On the climatic influence of CO2 forcing in the Pliocene

The Pliocene (~3 million years ago) is of great interest to the palaeoclimate community as a potential palaeoclimate analogue for future climate change. It was the most recent period of sustained warmth above pre-industrial levels, was recent enough to have similar-to-modern continental configuration, and had similar-to-modern atmospheric CO₂ concentrations around 400 ppm. If we are to use the Pliocene as a palaeoclimate analogue for our warmer future, it is important to consider the drivers of Pliocene climate change as well as its comparable large-scale climate features.  

We implement a novel, simple linear factorisation method to assess the relative influence of CO₂ forcing in Pliocene climate change compared to non-CO₂ forcings such as changes to ice sheets, orography and vegetation. Outputs of this method are termed “FCO₂” and reflect the relative influence of CO₂, where 1 represents wholly dominant CO₂ forcing and 0 represents wholly dominant non-CO₂ forcing.

The accuracy of the FCO₂ method is evidenced by comparison to an energy balance analysis using a method previous used in Pliocene climate research, and the energy balance analysis also adds nuance to the FCO₂ results and highlights feedbacks that arise from CO₂ forcing.

We apply the FCO₂ method to seven models from the PlioMIP2 ensemble (CCSM4-UoT, CESM2, COSMOS, HadCM3, IPSLCM5A2, MIROC4m and NorESM1-F) which are found to be representative of the ensemble in terms of the modelled climate sensitivity and global mean surface air temperature anomaly.

CO₂ forcing is found to be the most important driver of surface air temperature change in six of the seven models (global mean FCO₂ of ensemble = 0.56), and five of the seven models for sea surface temperature (global mean FCO₂ of ensemble = 0.56). CO₂ forcing is also the most important driver for precipitation change (global mean FCO₂ of ensemble = 0.51), but spatial patterns in precipitation change are predominantly driven by non-CO₂ forcings and the effects of these must not be overlooked.

CO₂ forcing being the most important driver of change in the climate variables considered here suggests that the Pliocene is a relevant analogue for our warmer future, but attention must also be paid to the significant effects of non-CO₂ forcing in the Pliocene which may be less analogous to the present and near-term future.

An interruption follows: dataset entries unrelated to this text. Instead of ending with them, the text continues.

(* ===== verification/CardSafe.v ===== *)
(** * CardSafe: no command breaks the virtual card

    The invariant of the card's state, and that every command preserves it and
    is answered with a status word, never with a panic. *)

From Stdlib Require Import ZArith Lia String.
From stdpp Require Import base tactics list numbers gmap.
From S2P Require Import Prelude Apdu CardTlv CardState PinSpec Card CardPin.

Local Open Scope Z_scope.

(** ** Well-formed cards *)

(** What the model needs of the crates: lengths and bytes. *)
Record CardCryptoLaws (K : CardCrypto) : Prop := {
  p256_public_bytes : forall s pt, p256_public K s = Some pt -> bytes_ok pt;
  p256_sign_bytes : forall s m der, p256_sign K s m = Some der -> bytes_ok der;
  p256_dh_bytes : forall s pt, bytes_ok (p256_dh K s pt);
  p256_random_bytes : forall g, bytes_ok (p256_random K g).1 /\ len (p256_random K g).1 = 32;
  attest_bytes : forall a slot pt pol fw, bytes_ok (attest_slot K a slot pt pol fw);
  cert_object_bytes : forall a, bytes_ok (cert_object K a);
}.

Definition secret_ok (n : Z) (s : bytes) : Prop := bytes_ok s /\ len s = n.

Record card_ok {K} (c : VirtualCard K) : Prop := {
  ok_pin : pin_state_ok (pin_of c);
  ok_pin_bytes : bytes_ok (vc_pin c) /\ bytes_ok (vc_puk c);
  ok_mgmt : secret_ok 24 (vc_mgmt_key c);
  ok_witness : forall w, vc_pending_mgmt_witness c = Some w -> secret_ok 8 w;
  ok_slots : forall slot s, slot_priv c slot = Some s -> secret_ok 32 s;
  ok_overrides : forall slot s, vc_generate_overrides c !! slot = Some s -> secret_ok 32 s;
  ok_policies : forall slot p, vc_slot_policies c !! slot = Some p -> 0 <= p.1 <= 3 /\ 0 <= p.2 <= 3;
  ok_origins : forall slot o, vc_slot_origins c !! slot = Some o -> slot_priv c slot <> None;
  ok_objects : forall tag v, vc_data_objects c !! tag = Some v -> bytes_ok v;
  ok_serial : forall s, vc_serial_override c = Some s -> bytes_ok s;
}.

(** A response: bytes, with room for the status word. *)
Definition response_ok (r : bytes) : Prop := bytes_ok r /\ 2 <= len r.

Section Safe.
Context {K : CardCrypto} (L : CardCryptoLaws K).
Implicit Type c : VirtualCard K.

Definition reply_ok (rc : bytes * VirtualCard K) : Prop := response_ok rc.1 /\ card_ok rc.2.

Lemma response_app v a b : bytes_ok v -> byte_ok a -> byte_ok b -> response_ok (v ++ sw_bytes a b).
Proof.
  intros Hv Ha Hb. split; [unfold sw_bytes; auto with bytes|].
  rewrite len_app. pose proof (len_nonneg v). change (len (sw_bytes a b)) with 2. lia.
Qed.

Lemma reply_yields a b c : byte_ok a -> byte_ok b -> card_ok c -> yields (reply a b c) reply_ok.
Proof. intros Ha Hb Hc. split; [|exact Hc]. apply (response_app []); auto with bytes. Qed.

Lemma byte_const z : 0 <= z < 256 -> byte_ok z.
Proof. auto. Qed.

Lemma retries_byte n : 0 <= n <= 3 -> byte_ok (Z.lor 0xC0 n).
Proof.
  intros Hn. assert (n = 0 \/ n = 1 \/ n = 2 \/ n = 3) as [-> | [-> | [-> | ->]]] by lia;
    apply byte_const; vm_compute; split; congruence.
Qed.

(** A card that differs only in fields the invariant constrains as given. *)
Ltac card_ok_tac := match goal with Hc : card_ok _ |- _ => destruct Hc; constructor; simpl; auto end.

Ltac answer := apply reply_yields; [apply byte_const; lia|apply byte_const; lia|].

Lemma verify_yields c body :
  card_ok c -> yields (handle_verify c body) reply_ok.
Proof.
  intros Hc. pose proof (ok_pin _ Hc) as ((Hr1 & Hr2) & Hp). simpl in Hr1, Hr2.
  unfold handle_verify. destruct body as [p|].
  - case_match; [now answer|]. case_match; [now answer|]. bprop. case_match.
    + answer. card_ok_tac. unfold pin_state_ok in *. simpl in *. unfold DEFAULT_PIN_RETRIES. lia.
    + rewrite usub_Ok by lia. cbn [res_bind].
      assert (Hc' : card_ok (set_pin_retries (vc_pin_retries c - 1) c)).
      { card_ok_tac. unfold pin_state_ok in *. simpl in *. lia. }
      case_match; [now answer|]. apply reply_yields; [apply byte_const; lia| |exact Hc'].
      apply retries_byte. simpl. lia.
  - case_match; [now answer|]. apply reply_yields; [apply byte_const; lia|now apply retries_byte|exact Hc].
Qed.

Lemma body_cases apdu :
  bytes_ok apdu -> yields (apdu_body (E := Empty_set) apdu) (fun b => forall d, b = Some d -> bytes_ok d).
Proof.
  intros Ha. unfold apdu_body. case_match; [simpl; congruence|]. bprop.
  apply yields_bind with (1 := index_yields apdu 4 Ha ltac:(lia)). unfold byte_ok. intros b4 H4.
  assert (Hcut : forall lo lc, 0 <= lo -> 0 <= lc ->
    yields (if (lc =? 0) || (len apdu <? lo + lc) then Ok None
            else let* body := slice (E := Empty_set) apdu lo (lo + lc) in Ok (Some body))
      (fun b => forall d, b = Some d -> bytes_ok d)).
  { intros lo lc Hlo Hlc. destruct ((lc =? 0) || _) eqn:Hd; [simpl; congruence|]. bprop.
    apply yields_bind with (1 := slice_yields apdu lo (lo + lc) Ha ltac:(lia) ltac:(lia)).
    intros d [Hd' _]. simpl. congruence. }
  case_match; [|apply Hcut; lia]. bprop.
  apply yields_bind with (1 := index_yields apdu 5 Ha ltac:(lia)). intros hi Hhi.
  apply yields_bind with (1 := index_yields apdu 6 Ha ltac:(lia)). intros lo Hlo.
  cbv zeta. apply Hcut; [lia|]. apply from_be_bytes_bound. auto with bytes.
Qed.

Lemma as_option_yields {A} (p : res unit A) (Q : A -> Prop) :
  yields p Q -> yields (E := Empty_set) (as_option p) (fun o => forall a, o = Some a -> Q a).
Proof. destruct p; simpl; auto; congruence. Qed.

Lemma get_data_yields c apdu :
  card_ok c -> bytes_ok apdu -> yields (handle_get_data c apdu) reply_ok.
Proof.
  intros Hc Ha. apply yields_bind with (1 := body_cases apdu Ha). intros [body|] Hb; [|now answer].
  specialize (Hb body eq_refl).
  assert (Ht : yields (parse_5c_tag body) bytes_ok).
  { apply yields_bind with (1 := parse_5c_yields body Hb). now intros [t r] [Ht _]. }
  apply yields_bind with (1 := as_option_yields _ _ Ht). intros [tag|] Htag; [|now answer]. cbv zeta.
  destruct (vc_data_objects c !! tag) as [v|] eqn:Hv.
  - split; [|exact Hc]. apply response_app; [exact (ok_objects _ Hc _ _ Hv)|apply byte_const; lia..].
  - destruct (bytes_eqb tag _); [|now answer]. split; [|exact Hc].
    apply response_app; [apply cert_object_bytes, L|apply byte_const; lia..].
Qed.

Lemma put_data_yields c apdu :
  card_ok c -> bytes_ok apdu -> yields (handle_put_data c apdu) reply_ok.
Proof.
  intros Hc Ha. apply yields_bind with (1 := body_cases apdu Ha). intros [body|] Hb; [|now answer].
  specialize (Hb body eq_refl).
  apply yields_bind with (1 := as_option_yields _ _ (parse_5c_yields body Hb)).
  intros [[tag rest]|] Hp; [|now answer]. destruct (Hp _ eq_refl) as [Htag Hrest].
  apply yields_bind with (1 := as_option_yields _ _ (split_53_yields rest Hrest)).
  intros [[tlv trailing]|] Hs; [|now answer]. destruct (Hs _ eq_refl) as [Htlv _].
  answer. card_ok_tac. intros tag' v Hv. apply lookup_insert_Some in Hv as [[-> ->]|[_ Hv]]; eauto.
Qed.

Our results also have implications for the interpretation of Pliocene proxy data and data-model comparison. For example, by assessing FCO₂ in regions with large data-model discord it could become possible to highlight where the implementation of boundary conditions is largely responsible for the discord and, hence, where model boundary conditions should be modified. Given the spatial and latitudinal patterns seen in the FCO₂ results, it may also be possible to suggest new sites from which additional proxy data would be most useful.